Wearable ‘microbrewery’ saves human body from radiation damage
The same way that yeast yields beer and bread can help hospital lab workers better track their daily radiation exposure, enabling a faster assessment of tissue damage that could lead to cancer.
But rather than building portable cellars or ovens, Purdue University researchers have engineered yeast “microbreweries” within disposable badges made of freezer paper, aluminum and tape. Simply adding a drop of water activates the yeast to show radiation exposure as read by an electronic device.
On a commercial level, the readout device could one day be a tablet or phone. The badge could also be adapted in the future for nuclear power plant workers and victims of nuclear disasters.
“You would use the badge when you’re in the lab and recycle it after you’ve checked your exposure by plugging it into a device,” said Manuel Ochoa, a postdoctoral researcher in Purdue’s School of Electrical and Computer Engineering.
Watch a YouTube video at https://youtu.be/U6jCUr_kYcY.
Radiology workers are regularly exposed to low doses of radiation when they obtain patient imagery, such as X-rays. While protective gear largely keeps workers within a safe range of radiation exposure, absorbing a little bit is still inevitable.
Radiation doses creeping above regulated guidelines pose risk for developing conditions such as cancer, cataracts, skin irritation or thyroid disease.

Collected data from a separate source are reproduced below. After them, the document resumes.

(** * Instances *)

Lemma makeFileSystem_ready_witness :
  exists d : dstate (H := sim_host), makeFileSystem blank_device = Ret tt d /\ new_file_system d.
Proof.
  destruct (wp_inv _ _ _ (makeFileSystem_ready (ok := device_ok sim_dev_ok) blank_device
    blank_device_ok ltac:(by vm_compute) ltac:(apply not_elem_of_nil))) as ([] & d & Hr & _ & Hn & _).
  exists d. exact (conj Hr Hn).
Defined.

Lemma run_ops_refines_stack_witness :
  wp (run_ops [OpAlloc; OpAlloc; OpFree 20001; OpAlloc]) (long_disk_with ∅) (fun rs s' =>
    rs = [Some 20001; Some 20002; None; Some 20001] /\
    stack_state (ok := mem_ok) 65536 (seqZ 20003 254) s').
Proof.
  apply (run_ops_refines_stack (ok := mem_ok) 65536 (seqZ 20001 256)).
  - split_and!; [apply long_disk_with_ok, map_Forall_empty|apply not_elem_of_nil|apply not_elem_of_nil|reflexivity|by apply long_disk_with_free].
  - change (seqZ 20001 256) with (20001 :: 20002 :: seqZ 20003 254).
    repeat econstructor; try done; simpl; lia.
Defined.

(** Two data blocks. *)
Lemma inodeBlocksFree_frees_tree_witness :
  wp (inodeBlocksFree (some_file 1500)) file_disk (fun i' s' => exists bs nums',
    bs ≡ₚ [20101; 20102] /\ i' = ic_set_blocks nums' (some_file 1500) /\
    free_list s' (reverse bs ++ some_free) /\
    changes (fun n => n = FREE_LIST_BLOCK \/ In n bs) file_disk s').
Proof.
  assert (blocks_of file_disk (some_file 1500) = [20101; 20102]) as <- by by vm_compute.
  apply (inodeBlocksFree_frees_tree (ok := mem_ok) file_disk some_free (some_file 1500)).
  apply some_file_shrinkable. lia.
Defined.

Lemma blockAlloc_exhausted_witness :
  wp blockAlloc exhausted_disk (fun r s' => r = 0 /\ mem_ok s' /\
    changes (fun _ => False) exhausted_disk s').
Proof.
  apply (blockAlloc_exhausted (ok := mem_ok)); [apply exhausted_disk_ok|apply not_elem_of_nil|].
  exists zero_block. split_and!; [by vm_compute| |constructor|apply in_nil|constructor].
  rewrite zero_entries. replace (@nil Z) with (live (replicate 128 0)) by apply live_zeros.
  by apply BlockAlloc.chain_last.
Defined.

(** The last entry that the 64 MB of the memory disk leave. *)
Definition beyond_disk : dstate (H := sim_host) :=
  sim_mem std_params {[FREE_LIST_BLOCK := enc_words 8 (replicate 127 0 ++ [65540])]}.

Lemma blockAlloc_beyond_disk_witness :
  wp blockAlloc beyond_disk (fun r s' => r = 65540 /\ mem_ok s' /\
    changes (fun _ => False) beyond_disk s').
Proof.
  eapply (blockAlloc_beyond_disk (ok := mem_ok)); [|apply not_elem_of_nil|by vm_compute|by vm_compute|done|].
  - apply sim_mem_ok. apply map_Forall_insert_2; [apply (bool_decide_unpack _); by vm_compute|].
    apply map_Forall_empty.
  - intros [_ Hlt]. vm_compute in Hlt. discriminate.
Defined.

(** Block 30000 holds user data that reads as the list of the one block 77. *)
Definition user_data : block := enc_words 8 (replicate 127 0 ++ [77]).
Definition user_disk : dstate (H := sim_host) := sim_mem std_params {[30000 := user_data]}.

“Currently, radiology workers are required to wear badges, called dosimeters, on various parts of their bodies for monitoring their radiation exposure,” said Babak Ziaie, Purdue professor of electrical and computer engineering. “They wear the badges for a month or two, and then they send them to the company that made them. But it takes weeks for the company to read the data and send a report back to the hospital. Ours give an instant reading at much lower cost.”